Photocopiers have become the Napster of academia. In India, it’s common practice for students to learn from photocopies of expensive, Western-published textbooks. Oxford and Cambridge University Presses recently sued Delhi University for allowing distribution of photocopied course packs. But an Indian court threw their case out, saying strict academic copyright laws disproportionately affect India’s access to higher education. Having lost similar cases in Costa Rica and even the U.S. state of Georgia, publishers — and authors — may find their textbooks aren’t worth the paper they’re printed on.
Exposure works both ways. Justin Giarla, founder of the hugely successful street-art gallery White Walls in San Francisco, developed a rep for selling art on consignment and keeping the proceeds.
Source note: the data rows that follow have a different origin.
(* ===== verification/PacketCreator.v ===== *)
(** [QuicPacketCreator] (quic/core/quic_packet_creator.cc): frames are added to an open packet as long as they fit, and the packet
    is serialized, encrypted and given to the delegate when it is flushed. The framer below it is that of [Packets], with any
    encrypters; the delegate's calls are a log. What differs from the source only in where bytes are kept (the buffer of the
    delegate or the stack, the ownership of frames) and the debug delegate are left out. *)

From S2P Require Import Prelude Bytes OrderedSet IntervalSet Stream DataWire PacketNumber ReceivedPackets PacketNumberWire.
From S2P Require Import StreamIdManager UnackedPacketMap IetfFrames GoogleFrames Versions PacketHeaders Crypters Packets FrameSizes.

Module PacketCreator.
Import PacketNumberWire Versions FrameSizes.
Import StreamIdManager(Perspective(..)).
Import UnackedPacketMap(EncryptionLevel(..), TransmissionType(..)).
Import IetfFramer(QuicFrame(..), stream_id, offset, data_length, crypto_offset, crypto_length, mk_stream, mk_crypto).
Import Crypters(QuicEncrypter, QuicDecrypter).

Abbreviation QuicStreamFrame := IetfFramer.QuicStreamFrame.
Abbreviation QuicPacketHeader := PacketHeaders.QuicPacketHeader.

Definition kDefaultMaxPacketSize : Z := 1350.
Definition kMaxOutgoingPacketSize : Z := 1452.

(** ** The open packet, and the packet that is given away *)

Record SerializedPacket := mk_packet {
  encrypted_buffer : option (list Z);
  retransmittable_frames : list QuicFrame;
  has_crypto_handshake : bool;
  num_padding_bytes : Z;
  packet_number : Z;
  packet_number_length : QuicPacketNumberLength;
  encryption_level : EncryptionLevel;
  has_ack : bool;
  has_stop_waiting : bool;
  transmission_type : TransmissionType;
  original_packet_number : Z;
  largest_acked : Z;
}.
Definition set_encrypted_buffer x (p : SerializedPacket) : SerializedPacket :=
    mk_packet x (retransmittable_frames p) (has_crypto_handshake p) (num_padding_bytes p) (packet_number p)
    (packet_number_length p) (encryption_level p) (has_ack p) (has_stop_waiting p) (transmission_type p)
    (original_packet_number p) (largest_acked p).
Definition set_retransmittable_frames x (p : SerializedPacket) : SerializedPacket :=
    mk_packet (encrypted_buffer p) x (has_crypto_handshake p) (num_padding_bytes p) (packet_number p)
    (packet_number_length p) (encryption_level p) (has_ack p) (has_stop_waiting p) (transmission_type p)
    (original_packet_number p) (largest_acked p).
Definition set_has_crypto_handshake x (p : SerializedPacket) : SerializedPacket :=
    mk_packet (encrypted_buffer p) (retransmittable_frames p) x (num_padding_bytes p) (packet_number p)
    (packet_number_length p) (encryption_level p) (has_ack p) (has_stop_waiting p) (transmission_type p)
    (original_packet_number p) (largest_acked p).
Definition set_num_padding_bytes x (p : SerializedPacket) : SerializedPacket :=
    mk_packet (encrypted_buffer p) (retransmittable_frames p) (has_crypto_handshake p) x (packet_number p)
    (packet_number_length p) (encryption_level p) (has_ack p) (has_stop_waiting p) (transmission_type p)
    (original_packet_number p) (largest_acked p).
Definition set_packet_number x (p : SerializedPacket) : SerializedPacket :=
    mk_packet (encrypted_buffer p) (retransmittable_frames p) (has_crypto_handshake p) (num_padding_bytes p) x
    (packet_number_length p) (encryption_level p) (has_ack p) (has_stop_waiting p) (transmission_type p)
    (original_packet_number p) (largest_acked p).
Definition set_packet_number_length x (p : SerializedPacket) : SerializedPacket :=
    mk_packet (encrypted_buffer p) (retransmittable_frames p) (has_crypto_handshake p) (num_padding_bytes p)
    (packet_number p) x (encryption_level p) (has_ack p) (has_stop_waiting p) (transmission_type p)
    (original_packet_number p) (largest_acked p).
Definition set_encryption_level x (p : SerializedPacket) : SerializedPacket :=
    mk_packet (encrypted_buffer p) (retransmittable_frames p) (has_crypto_handshake p) (num_padding_bytes p)
    (packet_number p) (packet_number_length p) x (has_ack p) (has_stop_waiting p) (transmission_type p)
    (original_packet_number p) (largest_acked p).
Definition set_has_ack x (p : SerializedPacket) : SerializedPacket :=
    mk_packet (encrypted_buffer p) (retransmittable_frames p) (has_crypto_handshake p) (num_padding_bytes p)
    (packet_number p) (packet_number_length p) (encryption_level p) x (has_stop_waiting p) (transmission_type p)
    (original_packet_number p) (largest_acked p).
Definition set_has_stop_waiting x (p : SerializedPacket) : SerializedPacket :=
    mk_packet (encrypted_buffer p) (retransmittable_frames p) (has_crypto_handshake p) (num_padding_bytes p)
    (packet_number p) (packet_number_length p) (encryption_level p) (has_ack p) x (transmission_type p)
    (original_packet_number p) (largest_acked p).
Definition set_transmission_type x (p : SerializedPacket) : SerializedPacket :=
    mk_packet (encrypted_buffer p) (retransmittable_frames p) (has_crypto_handshake p) (num_padding_bytes p)
    (packet_number p) (packet_number_length p) (encryption_level p) (has_ack p) (has_stop_waiting p) x
    (original_packet_number p) (largest_acked p).
Definition set_original_packet_number x (p : SerializedPacket) : SerializedPacket :=
    mk_packet (encrypted_buffer p) (retransmittable_frames p) (has_crypto_handshake p) (num_padding_bytes p)
    (packet_number p) (packet_number_length p) (encryption_level p) (has_ack p) (has_stop_waiting p) (transmission_type
    p) x (largest_acked p).
Definition set_largest_acked x (p : SerializedPacket) : SerializedPacket :=
    mk_packet (encrypted_buffer p) (retransmittable_frames p) (has_crypto_handshake p) (num_padding_bytes p)
    (packet_number p) (packet_number_length p) (encryption_level p) (has_ack p) (has_stop_waiting p) (transmission_type
    p) (original_packet_number p) x.

(** [SerializedPacket(packet_number, packet_number_length, nullptr, 0, false, false)]. *)
Definition SerializedPacket_new (packet_number : Z) (l : QuicPacketNumberLength) : SerializedPacket :=
  mk_packet None [] false 0 packet_number l ENCRYPTION_INITIAL false false NOT_RETRANSMISSION
    PacketNumber.UninitializedPacketNumber PacketNumber.UninitializedPacketNumber.
Definition NoPacket : SerializedPacket := SerializedPacket_new PacketNumber.UninitializedPacketNumber PACKET_1BYTE_PACKET_NUMBER.

(** What a lost packet is made of, to be sent again. *)
Record QuicPendingRetransmission := mk_retransmission {
  lost_packet_number : Z;
  lost_transmission_type : TransmissionType;
  lost_frames : list QuicFrame;
  lost_has_crypto_handshake : bool;
  lost_num_padding_bytes : Z;
  lost_encryption_level : EncryptionLevel;
  lost_packet_number_length : QuicPacketNumberLength;
}.

Inductive QuicErrorCode :=
  QUIC_CRYPTO_CHLO_TOO_LARGE | QUIC_FAILED_TO_SERIALIZE_PACKET | QUIC_ATTEMPT_TO_SEND_UNENCRYPTED_STREAM_DATA.
#[global] Instance creator_error_eq_dec : EqDecision QuicErrorCode.
Proof. solve_decision. Defined.

(** The calls of the delegate. *)
Inductive call :=
  | OnSerializedPacketCall (p : SerializedPacket)
  | OnUnrecoverableError (e : QuicErrorCode).

(** ** Helpers (quic_utils.cc) *)

Definition IsRetransmittableFrame (f : QuicFrame) : bool :=
  match f with AckFrame _ | PaddingFrame _ | StopWaitingFrame _ | MtuDiscoveryFrame => false | _ => true end.
Definition GetCryptoStreamId (version : Z) : Z := if QuicVersionUsesCryptoFrames version then invalid_stream_id version else 1.
Definition IsCryptoStreamId (version stream_id : Z) : bool :=
  if QuicVersionUsesCryptoFrames version then false else stream_id =? GetCryptoStreamId version.
Definition IsHandshakeFrame (f : QuicFrame) (version : Z) : bool :=
  if negb (QuicVersionUsesCryptoFrames version)
  then match f with StreamFrame f => stream_id f =? GetCryptoStreamId version | _ => false end
  else match f with CryptoFrame _ => true | _ => false end.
Fearing his clout in the community, many artists stayed silent. But some — from the world-famous to local phenoms — fought Giarla in court and won hundreds of thousands of dollars in settlements. This summer, as angry creators closed in, he sold the gallery for more than $3 million and left town, leaving numerous painters and sculptors wondering if they’ll ever collect.
He knew how to run routes. As a star receiver in college, Randall Woodfield got a shot at a Green Bay Packers career in the 1970s by shaking off defenders. But something wasn’t right, and the team dropped him. Soon afterward, he took another route: He’s now called the I-5 Killer, imprisoned for one Pacific Northwest murder, implicated in as many as 44 others and featured in an Ann Rule true-crime novel. A fresh look at the handsome athlete’s history finds that football may have delayed, rather than helped incite, his homicidal drive.